Remove duplicate rows from a SQL Server table by using a script

This article provides a script that you can use to remove duplicate rows from a table in Microsoft SQL Server.

Original product version:   SQL Server
Original KB number:   70956

Summary

There are two common methods that you can use to delete duplicate records from a SQL Server table. For demonstration, start by creating a sample table and data:

create table original_table (key_value int )

insert into original_table values (1)
insert into original_table values (1)
insert into original_table values (1)

insert into original_table values (2)
insert into original_table values (2)
insert into original_table values (2)
insert into original_table values (2)

Then, try the following methods to remove the duplicate rows from the table.

Method 1

Run the following script:

SELECT DISTINCT *
INTO duplicate_table
FROM original_table
GROUP BY key_value
HAVING COUNT(key_value) > 1

DELETE original_table
WHERE key_value
IN (SELECT key_value
FROM duplicate_table)

INSERT original_table
SELECT *
FROM duplicate_table

DROP TABLE duplicate_table

This script takes the following actions in the given order:

  • Moves one instance of any duplicate row in the original table to a duplicate table.
  • Deletes all rows from the original table that are also located in the duplicate table.
  • Moves the rows in the duplicate table back into the original table.
  • Drops the duplicate table.

This method is simple. However, it requires you to have sufficient space available in the database to temporarily build the duplicate table.

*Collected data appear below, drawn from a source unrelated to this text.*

(** * convert-pack-format: legacy (keyed) schema collections to array format

    A shallow embedding of [scripts/convert-pack-format.py].  The script
    loads a JSON document, turns the two fields [object_type_schemas] and
    [relationship_type_schemas] from dictionaries keyed by type name into
    lists of dictionaries that carry the key under ["name"], and writes
    the document back.

    Python values are embedded as the inductive type [value]; Python
    dictionaries keep their insertion order and are association lists;
    exceptions are the [Raise] branch of a result type; the file system
    and the standard output are an explicit world that every effectful
    operation threads. *)

From Stdlib Require Import ZArith Ascii String Floats.SpecFloat.
From stdpp Require Import base option list strings pretty gmap.

Local Open Scope string_scope.

(** ** Python values produced by [json.load] *)

#[warning="-register-all"]
Inductive value : Type :=
| VNone
| VBool (b : bool)
| VInt (n : Z)
| VFloat (f : spec_float)
| VStr (s : string)
| VList (l : list value)
| VDict (d : list (string * value)).

(** A [dict] with string keys, in insertion order. *)
Abbreviation dict := (list (string * value)).

(** ** Exceptions *)

Inductive exn : Type :=
| TypeError
| AttributeError
| KeyError (key : string)
| FileNotFoundError
| IsADirectoryError
| NotADirectoryError
| JSONDecodeError
| SystemExit (code : Z)
| UnicodeEncodeError
| UnicodeDecodeError
| ValueError
| RecursionError
| OSError (errno : Z).

Inductive res (A : Type) : Type :=
| Ok (a : A)
| Raise (e : exn).
Arguments Ok {A} a.
Arguments Raise {A} e.

Definition rbind {A B} (r : res A) (k : A -> res B) : res B :=
  match r with
  | Ok a => k a
  | Raise e => Raise e
  end.

Declare Scope res_scope.
Delimit Scope res_scope with res.
Notation "x <- e ;; k" := (rbind e (fun x => k))
  (at level 100, e at next level, right associativity) : res_scope.
(** C5, as the code has it.  The duration of a record is the moving time
    when that is present and true for Python (not null, zero or empty),
    else the elapsed time when that is present; the field is always in
    the record, and it is null when neither time is there. *)
Theorem duration_is_moving_or_elapsed
    (items : list (string * json)) (processed : list json) (fs : files) :
  is_run items = true ->
  has_id items = true ->
  exists record : json,
    fst (process_activity repr json_load processed (JDict items) fs)
    = (Return (processed ++ [record]), fs) /\
    has_field "duration" record = true /\
    (truthy (dict_get items "moving_time" JNull) = true ->
     field "duration" record = dict_get items "moving_time" JNull) /\
    (truthy (dict_get items "moving_time" JNull) = false ->
     field "duration" record = dict_get items "elapsed_time" JNull) /\
    (dict_has items "moving_time" = false -> dict_has items "elapsed_time" = false ->
     field "duration" record = JNull).
Proof.
  intros Htype Hid.
  eexists. rewrite (process_activity_kept _ _ _ Htype Hid).
  split; [reflexivity|]. cbn. unfold duration_of.
  split; [reflexivity|].
  split; [intros ->; reflexivity|].
  split; [intros ->; reflexivity|].
  intros Hm He. rewrite (dict_get_absent _ _ _ Hm). cbn.
  apply dict_get_absent, He.
Qed.




Lemma channel_from_snoc (default : json) (name : string) (streams : list json)
    (stream : json) :
  channel_from default name (streams ++ [stream])
  = channel_from (channel_from default name [stream]) name streams.
Proof.
  induction streams as [|s rest IH]; [reflexivity|].
  cbn [app channel_from]. destruct s; try exact IH.
  destruct (eq_str (dict_get items "type" JNull) name); [reflexivity|exact IH].
Qed.

Lemma eq_str_exclusive (v : json) (s s' : string) :
  eq_str v s = true -> s <> s' -> eq_str v s' = false.
Proof.
  destruct v; try discriminate. cbn. intros E Hne.
  apply String.eqb_eq in E. subst. apply String.eqb_neq, Hne.
Qed.

Lemma scan_stream_last (streams : list json) (heartrate velocity_smooth : json) :
  fold_left scan_stream streams (heartrate, velocity_smooth)
  = (channel_from heartrate "heartrate" (rev streams),
     channel_from velocity_smooth "velocity_smooth" (rev streams)).
Proof.
  revert heartrate velocity_smooth.
  induction streams as [|stream rest IH]; intros h v; [reflexivity|].
  cbn [fold_left rev]. rewrite !channel_from_snoc.
  destruct stream; cbn [scan_stream channel_from]; try apply IH.
  destruct (eq_str (dict_get items "type" JNull) "heartrate") eqn:E.
  - rewrite (eq_str_exclusive _ _ "velocity_smooth" E); [apply IH|discriminate].
  - destruct (eq_str (dict_get items "type" JNull) "velocity_smooth"); apply IH.
Qed.

(** C3, as the code has it.  For every stream payload in the list form,
    with or without records of the same channel name, the last record
    whose channel name is "heartrate" supplies the heartrate channel and
    the last whose channel name is "velocity_smooth" the velocity
    channel. *)
Theorem last_record_supplies_channel (streams : list json) :
  extract_channels (JList streams)
  = (last_channel "heartrate" streams, last_channel "velocity_smooth" streams).
Proof.
  unfold extract_channels, last_channel.
  destruct streams as [|stream rest]; [reflexivity|].
  cbn [truthy]. apply scan_stream_last.
Qed.

(** The loop reads the [streams/] directory and nothing else, and writes
    nothing. *)
Lemma process_activity_reads_streams (processed : list json) (activity : json)
    (fs1 fs2 : files) :
  streams fs1 = streams fs2 ->
  exists r out,
    process_activity repr json_load processed activity fs1 = (r, fs1, out) /\
    process_activity repr json_load processed activity fs2 = (r, fs2, out).
Proof.
  intros Hdir. destruct (is_record activity) eqn:Hrec.
  - destruct activity; try discriminate Hrec.
    rewrite !process_activity_record, Hdir. eauto.
  - rewrite !(process_activity_not_record _ _ _ Hrec). eauto.
Qed.

Lemma process_loop_reads_streams (activities processed : list json) (fs1 fs2 : files) :
  streams fs1 = streams fs2 ->
  exists r out,
    process_loop repr json_load activities processed fs1 = (r, fs1, out) /\
    process_loop repr json_load activities processed fs2 = (r, fs2, out).
Proof.
  intros Hdir. revert processed.
  induction activities as [|activity rest IH]; intros processed.
  - cbn. unfold ret. eauto.
  - cbn [process_loop]. unfold bind.
    destruct (process_activity_reads_streams processed activity fs1 fs2 Hdir)
      as (r & out & -> & ->).
    destruct r as [processed'|e]; [|eauto].
    destruct (IH processed') as (r' & out' & -> & ->). eauto.
Qed.

(** The whole run, case by case. *)
Lemma process_activities_cases (fs : files) :
  process_activities repr json_load json_dump fs
  = match activities_json fs with
    | None => (Raise FileNotFoundError, fs, [Loading_activities])
    | Some text =>
        match json_load text with
        | DecodeError msg => (Raise (JSONDecodeError msg), fs, [Loading_activities])
        | Loaded activities =>
            match len activities with
            | Raise e => (Raise e, fs, [Loading_activities])
            | Return n =>
                match iter activities with
                | Raise e => (Raise e, fs, [Loading_activities; Found n])
                | Return elements =>
                    match process_loop repr json_load elements [] fs with
                    | (Return processed, fs', out) =>
                        (Return tt, set_output (json_dump (JList processed)) fs',
                         [Loading_activities; Found n] ++ out ++
                         [Processed (length processed); Writing_output; Done])
                    | (Raise e, fs', out) =>
                        (Raise e, fs', [Loading_activities; Found n] ++ out)
                    end
                end
            end
        end
    end.
Proof.
  unfold process_activities, load_activities, bind, print, read, lift, write.
  destruct (activities_json fs) as [text|]; [|reflexivity].
  destruct (json_load text) as [activities|msg]; [|reflexivity].
  cbn [ret]. destruct (len activities) as [n|e]; [|reflexivity].
  destruct (iter activities) as [elements|e]; [|reflexivity].
  destruct (process_loop repr json_load elements [] fs) as [[[processed|e] fs'] out];
    reflexivity.
Qed.

(** The outcome, the printed lines and the text written depend on
    [activities.json] and [streams/] only; the run writes the output file
    when it returns and nothing when it raises. *)
Lemma process_activities_reads_inputs (fs1 fs2 : files) :
  activities_json fs1 = activities_json fs2 ->
  streams fs1 = streams fs2 ->
  exists r out (update : files -> files),
    process_activities repr json_load json_dump fs1 = (r, update fs1, out) /\
    process_activities repr json_load json_dump fs2 = (r, update fs2, out) /\
    ((exists text, r = Return tt /\ update = set_output text) \/
     (exists e, r = Raise e /\ update = fun fs => fs)).
Proof.
  intros Hfile Hdir. rewrite !process_activities_cases, <- Hfile.
  destruct (activities_json fs1) as [text|];
    [|eexists _, _, (fun fs => fs); eauto 6].
  destruct (json_load text) as [activities|msg];
    [|eexists _, _, (fun fs => fs); eauto 6].
  destruct (len activities) as [n|e]; [|eexists _, _, (fun fs => fs); eauto 6].
  destruct (iter activities) as [elements|e]; [|eexists _, _, (fun fs => fs); eauto 6].
  destruct (process_loop_reads_streams elements [] fs1 fs2 Hdir) as (r & out & -> & ->).
  destruct r as [processed|e].
  - eexists _, _, (set_output _). eauto 7.
  - eexists _, _, (fun fs => fs). eauto 7.
Qed.

End MergerProperties.

(** ** The Merger on the sample data directory *)

Lemma other_category_silently_excluded_witness :
  is_run [("type", JStr "Ride"); ("id", JStr "i9")] = false /\
  ProcessActivities.process_loop Samples.repr Samples.json_load
    (Samples.ride :: [Samples.run2]) [] Samples.data_dir
  = ProcessActivities.process_loop Samples.repr Samples.json_load
      [Samples.run2] [] Samples.data_dir.
Proof.
  split; [reflexivity|].
  apply (other_category_silently_excluded Samples.repr Samples.json_load
           [("type", JStr "Ride"); ("id", JStr "i9")] [Samples.run2] [] Samples.data_dir).
  reflexivity.
Defined.
(* ===== verification/_CoqProject ===== *)
-Q . S2P
Prelude.v
GoStrings.v
GoCrypto.v
Ini.v
Topology.v
Config.v
DefaultConfig.v
Files.v
Ledger.v
Bridge.v
Prepare.v
Startup.v
Transfer.v
Registry.v
Fleet.v
Settings.v
Integrity.v
Health.v
Agent.v
GoFloat.v
LiveConfig.v
Any.v
Support.v
Sqlite.v
Ingest.v
Logs.v
Views.v
Artifacts.v
Downloads.v
Ping.v
Discord.v
SecretsFile.v
Metrics.v
AgentCycle.v
FleetView.v
Accounts.v
AuditTrail.v
Pages.v
ReadPages.v
Service.v
Archive.v
Accountability.v
Loops.v
Replay.v
(* ===== verification/Prelude.v ===== *)
(** * Ninj-OS Proxie Edge Fabric: a verification development of the control plane

    The program is a proxy network for Minecraft Bedrock servers.  Its data plane (gateway
    and session core) moves packets; its control plane, the Go program under
    [src/dashboard], owns the configuration, the registry of backends, the
    accounts, the transfers between backends and the records the companions
    send; a small Go agent, [src/vanilla-agent], stands in for a companion on
    servers that cannot load one.  This development models the control plane
    and the agent as functions on explicit state and proves what makes them
    correct.  The data plane is another program; the model stops at the files
    it reads.

    ** How the parts interact

    All configuration lives in one INI file.  [Ini] is the document, [Topology]
    the registry of backends, [Config] the way the registry, the secrets and
    the settings are read from the document and written back.  [DefaultConfig]
    loads the file and creates it on first start; [Prepare] derives the files
    the other processes read.  [Registry] and [Settings] are the two ways the
    file changes: a save of the registry, and an edit of the whole document
    (settings page, secret vault, advanced editor).  Both write, prepare, read
    back, compare, and restore the old file when anything fails, over the
    store of [Files], whose writes can fail and leave anything behind.

    Players move by transfer tickets ([Transfer]), whose history is in the
    SQLite ledger ([Ledger]) with the players' profiles, the policy versions,
    the alerts and the sessions.  Companions authenticate by signatures
    ([Bridge]), report presence and metrics ([Ingest]) and receive identity
    grants and operator snapshots ([Bridge], and [Agent] on the other side).
    The health loop ([Health]) takes backends out of the transfer pool and puts
    them back.  Operators log in ([Accounts]), queue commands and change the
    gateway's live configuration ([LiveConfig]), read logs ([Logs]), look at
    packets, fleet and state ([Views], [FleetView], [Pages]), watch the metric
    history ([Metrics]) and the notifications ([Discord]), install companions
    ([Artifacts], [Downloads]), test a backend ([Ping]) and generate support
    archives ([Support]).  Each start rewrites the file of companion secrets
    ([SecretsFile]) that [Prepare] writes and [Bridge] reads.

    The parts meet in one process.  [Startup] reads its environment, which
    [Prepare] generated; [Service] starts it, routes each request, checks its
    role and runs the handler on one shared state (files, ledger, accounts,
    grants, replay cache, companions); [Loops] adds the background loops and
    restarts, so that a run of the service is a list of events in any order;
    [Integrity] and [Replay] follow the configuration and the replay cache
    through such runs.  [Sqlite] is the layer between the ledger's statements
    and the database, [AuditTrail] the trail that requests leave, [AgentCycle] the
    agent's side of the protocol from its process query to the state file that
    the dashboard writes.

    ** Files

    - [Prelude] (this file): results, responses, 64-bit integers, loops, the
      tactics and hint databases of the development.
    - [GoStrings], [GoCrypto], [GoFloat]: the parts of Go's standard library
      the program uses, executable; [Any]: decoded JSON values.
    - [Ini]: [parseINI], [renderUnifiedConfig], the accessors of [config.go].
    - [Topology]: [validateTopology], the parsers, [parsePortList] of
      [backends.go].
    - [Config]: [topologyFromUnified], [applyTopologyToUnified], secret
      references, validation, redaction and preservation of secrets, the
      restart scope.
    - [DefaultConfig]: [defaultUnifiedConfig], [loadINI], [loadTopology], the
      ports the service manages.
    - [Files]: the file store, programs over it, their faults and the paths
      they touch.
    - [Prepare]: [prepareUnifiedConfig], [writeUnifiedConfig],
      [migrateLegacyRoutes].
    - [Startup]: [env], [envInt64], the two commands and the settings of
      [main]; the log files it creates.
    - [Registry]: [saveTopology] and the registry handlers; [Fleet]: the
      abstract service they implement.
    - [Settings]: [writeAndVerifyUnifiedConfig], [persistUnifiedDocument],
      [handleManagedSettings], [handleManagedSecrets], [handleUnifiedConfig].
    - [Integrity]: every operation that can replace the configuration keeps
      it usable (lemmas only).
    - [Ledger]: the statements of [storage_sqlite.go], and the transfer loop's
      tick; [Sqlite]: [openLedger], [exec], [query] and [recordAudit], and the
      metric statements as they reach the database.
    - [Bridge]: [companionSecret], [verifySignedBody], [acceptReplayKey] of
      [main.go], and [identity_bridge.go].
    - [Ingest]: [handleIngest], [updatePresence], [companionStates],
      [recordPresenceProfiles].
    - [Transfer]: the ticket file and the transfer handlers.
    - [Health]: [healthActionLoop], as a loop and as an automaton.
    - [LiveConfig]: [parseLiveConfig], [handleConfig], [handleConfigRollback],
      [handleProtectionProfiles], [handleControl].
    - [Logs]: [appendJSONL], [tailJSONL], [readRotated].
    - [Views]: [handlePackets].
    - [FleetView]: [combinedRuntimeState], [companionFleet], [handlePresence].
    - [Pages]: [handleProfileAccess], [initializeControlPlane], [handleState],
      [handleReady], [handleMetrics], [handleSecuritySources], the short pages.
    - [ReadPages]: [handleEvents], [handleAudit] and [handlePackets] from their
      queries, what [handleSupportBundle] collects; [Archive]: who is handed
      the support archive, and what it shows.
    - [Metrics]: [metricHistoryLoop], [handleMetricHistory],
      [firewallSnapshot], [readCPUUsage], [networkBytes], [systemMetrics].
    - [Discord]: [discordWatcher], [discordSend], [discordSummaryLoop].
    - [Artifacts]: [extractCompanionSO], [validateCompanionELF],
      [handleCompanionArtifactUpload].
    - [Downloads]: [companionProperties], [handleCompanionManager],
      [handleCompanionDownload].
    - [Ping]: [handleBackendTest], [pingBedrockBackend].
    - [SecretsFile]: the secrets part of [ensureSecurityFiles].
    - [Support]: [handleSupportBundle], [redactJSON], [redactedConfigFile].
    - [Accounts]: [auth_accounts.go], the login of [control_plane.go] and
      [requireRole].
    - [AuditTrail]: [clientHost], [appendAudit].
    - [Agent]: the vanilla agent's configuration, signed requests and
      permission file; [AgentCycle]: [processStatus], [cycle], [main].
    - [Service]: the route table of [main], [requireRole] around the handlers,
      the start ([ensureSecurityFiles], [ensureFirstRunSetup]).
    - [Accountability]: the audit trail over sequences of requests (lemmas
      only; the entries are made in [Accounts], the handlers and [Service]).
    - [Loops]: [startControlPlaneLoops] and the loops it starts, the CPU
      sampler and the Discord loops, over runs.
    - [Replay]: the replay cache over runs.

    A Go function keeps its name.  Its state is the first or last argument and
    part of the result; an error is a value of the component's error type; a
    handler returns the [response] that [writeJSON] sends.

    ** What the theorems show

    - The whole service, over any sequence of requests, loop ticks and
      restarts: only an authenticated administrator at an editing endpoint can
      change the configuration; it stays valid and stands for a well-formed
      fleet; only the first-run setup or an owner can change the accounts; a
      signed companion request takes effect at most once whichever endpoint it
      is sent to; a request refused at a guarded route leaves nothing behind; a
      request that changes the configuration or the accounts leaves an entry in
      the audit trail that fits the change (it names the authenticated caller,
      or the owner account as it was set up or changed), or its answer is the
      error that says the change is stored.
    - The start: the generated environment gives the service exactly the
      configured numbers, inside their bounds and without overflow.
    - The database layer: the metric history reached through SQLite's
      statements is the one of the ledger's model, on a database whose table
      does what SQLite documents and where any statement may fail.
    - The configuration file: rendering and parsing are inverse; a registry
      that is saved is the registry that is loaded; a save touches no secret
      and no other section; whatever single write fails, the file ends up with
      the old or the new document.
    - The registry service refines a fleet of backends with distinct IDs and
      ports and an existing primary, over any sequence of requests with any
      write failures ([Fleet.registry_refines_fleet]).
    - Secrets: redacted documents show none, editors cannot overwrite them, a
      vault change touches the one it names, a generated secret survives every
      file it passes through, sourcing the generated shell environment yields
      exactly the intended values.
    - Companions: a signed request is accepted at most once, a grant is
      consumed at most as often as it was issued and carries the ledger's
      rights, a batch of records adds records and confirms arrivals only for
      the server whose secret signed it and changes the presence only of the
      players it names, the agent's signatures are the ones the dashboard
      expects, its report arrives in the state file as it was made, and the
      operators on the server become the dashboard's.
    - Transfers: ports are distinct, a ticket is only created where it is
      allowed, a transfer only moves forward, and the ticket file round-trips.
    - Health: the loop refines a four-phase automaton and switches off a
      backend that keeps failing.
    - Accounts: owner setup happens once, a login authenticates exactly the
      account whose credentials it had, the users API cannot reach an owner.
    - Operations: a live configuration change is checked, atomic, recorded and
      undone by a rollback; a control request queues one allowed command; logs
      show the newest records; the support archive goes to administrators only
      and its decoded documents, property files and configuration are redacted,
      the property files line by line; the event watcher reports each appended
      event exactly once, except those a rotation of the log takes away before
      it ticks; a metrics tick keeps exactly the window of its retention.
    - Companion installation: the search of an archive ends whatever it holds
      and finds the library when it is within three levels; what is installed
      is a library for 64-bit Linux; the downloaded secret is the one the
      bridge accepts and the preview does not depend on it; a restart changes
      no server's secret; no datagram takes the pong reader out of its buffer.

    Lemmas named after a defect ([rows_not_redacted], [null_record_panics],
    [rollback_can_tear], [restart_forgets_requests] and others) exhibit inputs on which the program does
    not do what it means to.

    ** Choices and bounds

    - Integers are [Z]; where Go's 64-bit arithmetic can wrap, [wrap64] is
      written out.  Theorems about times assume the clock is a positive
      [int64] far from its end ([clock] in [Bridge]).
    - Random bytes, the clock, environment variables, the order in which Go
      visits a map and the outcome of each write are arguments.  Each reading
      of the clock that can matter is an argument of its own.
    - Fuel appears in printing numbers ([digits]: twenty digits hold 64 bits;
      [format_float]: seventeen digits and the range of binary64) and in the
      shell reader of [Prepare], where the length of the text is enough.
    - The search of archives has fuel too ([zip_fuel]): the depth limit lets
      it call itself at most three times, the fourth call refuses, and
      [companion_search_ends] shows that more fuel changes nothing.
    - JSON decoding of request bodies is an [option] argument; strings are
      byte strings with ASCII case and white space.

    ** Not modelled

    - The HTTP server: connections, timeouts, the embedded files of the
      browser page, the encoding of JSON replies.  Requests and ticks that Go
      runs at the same time take some order in [Service] and [Loops].  The
      logs that [Service] shows are part of the surroundings, because the
      gateway and the bridges write them too; the rows of the support archive
      are encoded by a parameter ([RowJSON]).
    - The system calls and tickers around the loops, the sockets around
      [Ping], the HTTP request [Discord] makes, the decoding of zip files
      ([Artifacts] takes it as a parameter), the commands the agent runs.
    - SQLite: [Sqlite] takes the preparation and the steps of a statement as a
      parameter, [Ledger] gives the effect of each statement.  For the table of
      metric samples [Sqlite] proves that the two agree, from what SQLite
      documents (the class [MetricTable]); for the other statements, whose SQL
      is longer, it is not proved.
    - The audit log as a file: the trail is the list of the calls of
      [appendAudit] ([AuditTrail] is one call, with its file and its row); the
      file rotates and a failed write of it is ignored.
    - Directory creation and permissions.
    - The gateway, the session core and the bridges, which are not Go. *)

From stdpp Require Export base tactics option list gmap strings sorting.
From Stdlib Require Export ZArith Lia.
From Stdlib Require Ascii String.
Export (notations) Stdlib.Strings.Ascii.
Export Stdlib.Strings.Ascii (ascii(..)).
(** [base64.RawStdEncoding]. *)
Definition base64_char (v : Z) : ascii :=
  if v <? 26 then char (65 + v)
  else if v <? 52 then char (71 + v)
  else if v <? 62 then char (v - 4)
  else if v =? 62 then "+"%char else "/"%char.
Definition base64_value (c : ascii) : option Z :=
  if is_upper c then Some (code c - 65)
  else if is_lower c then Some (code c - 71)
  else if is_digit c then Some (code c + 4)
  else if Ascii.eqb c "+" then Some 62
  else if Ascii.eqb c "/" then Some 63
  else None.
Fixpoint base64_encode (b : bytes) : string :=
  match b with
  | [] => ""
  | [x] =>
      String (base64_char (Z.shiftr x 2))
        (String (base64_char (Z.land (Z.shiftl x 4) 63)) "")
  | [x; y] =>
      String (base64_char (Z.shiftr x 2))
        (String (base64_char (Z.lor (Z.land (Z.shiftl x 4) 63) (Z.shiftr y 4)))
           (String (base64_char (Z.land (Z.shiftl y 2) 63)) ""))
  | x :: y :: z :: b =>
      String (base64_char (Z.shiftr x 2))
        (String (base64_char (Z.lor (Z.land (Z.shiftl x 4) 63) (Z.shiftr y 4)))
           (String (base64_char (Z.lor (Z.land (Z.shiftl y 2) 63) (Z.shiftr z 6)))
              (String (base64_char (Z.land z 63)) (base64_encode b))))
  end.
(** A last group of one character is an error; unused low bits are ignored. *)
Fixpoint base64_groups (d : list Z) : option bytes :=
  match d with
  | [] => Some []
  | [_] => None
  | [a; b] => Some [byte (Z.lor (Z.shiftl a 2) (Z.shiftr b 4))]
  | [a; b; c] => Some [byte (Z.lor (Z.shiftl a 2) (Z.shiftr b 4));
                       byte (Z.lor (Z.shiftl b 4) (Z.shiftr c 2))]
  | a :: b :: c :: e :: d =>
      match base64_groups d with
      | None => None
      | Some r => Some (byte (Z.lor (Z.shiftl a 2) (Z.shiftr b 4))
                        :: byte (Z.lor (Z.shiftl b 4) (Z.shiftr c 2))
                        :: byte (Z.lor (Z.shiftl c 6) e) :: r)
      end
  end.
Definition base64_decode (s : string) : option bytes :=
  match map_option base64_value (strip_newlines s) with
  | None => None
  | Some d => base64_groups d
  end.

(** ** Test vectors *)

Example sha256_abc :
  hex (sha256 (bytes_of "abc")) = "ba7816bf8f01cfea414140de5dae2223b00361a396177a9cb410ff61f20015ad".
Proof. vm_compute. reflexivity. Qed.
Example sha1_abc : hex (sha1 (bytes_of "abc")) = "a9993e364706816aba3e25717850c26c9cd0d89d".
Proof. vm_compute. reflexivity. Qed.
Example base32_vector : base32_encode (bytes_of "foobar") = "MZXW6YTBOI".
Proof. vm_compute. reflexivity. Qed.
Example base32_back : base32_decode "MZXW6YTBOI" = Some (bytes_of "foobar").
Proof. vm_compute. reflexivity. Qed.
Example base64_vector : base64_encode (bytes_of "fooba") = "Zm9vYmE".
Proof. vm_compute. reflexivity. Qed.
Example base64_back : base64_decode "Zm9vYmE" = Some (bytes_of "fooba").
Proof. vm_compute. reflexivity. Qed.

This method also incurs overhead because you are moving the data.

Also, if your table has an IDENTITY column, you would have to use SET IDENTITY_INSERT ON when you restore the data to the original table.

Method 2

The ROW_NUMBER function that was introduced in Microsoft SQL Server 2005 makes this operation much simpler:

DELETE T
FROM
(
SELECT *
, DupRank = ROW_NUMBER() OVER (
              PARTITION BY key_value
              ORDER BY (SELECT NULL)
            )
FROM original_table
) AS T
WHERE DupRank > 1 

This script takes the following actions in the given order:

  • Uses the ROW_NUMBER function to partition the data based on the key_value which may be one or more columns separated by commas.
  • Deletes all records that received a DupRank value that is greater than 1. This value indicates that the records are duplicates.

Because of the (SELECT NULL) expression, the script does not sort the partitioned data based on any condition. If your logic to delete duplicates requires choosing which records to delete and which to keep based on the sorting order of other columns, you could use the ORDER BY expression to do this.

More information

Method 2 is simple and effective for these reasons:

  • It does not require you to temporarily copy the duplicate records to another table.
  • It does not require you to join the original table with itself (for example, by using a subquery that returns all duplicate records by using a combination of GROUP BY and HAVING).
  • For best performance, you should have a corresponding index on the table that uses the key_value as the index key and includes any sorting columns that you might have used in the ORDER BY expression.

However, this method does not work in outdated versions of SQL Server that do not support the ROW_NUMBER function. In this situation, you should use Method 1 or some similar method instead.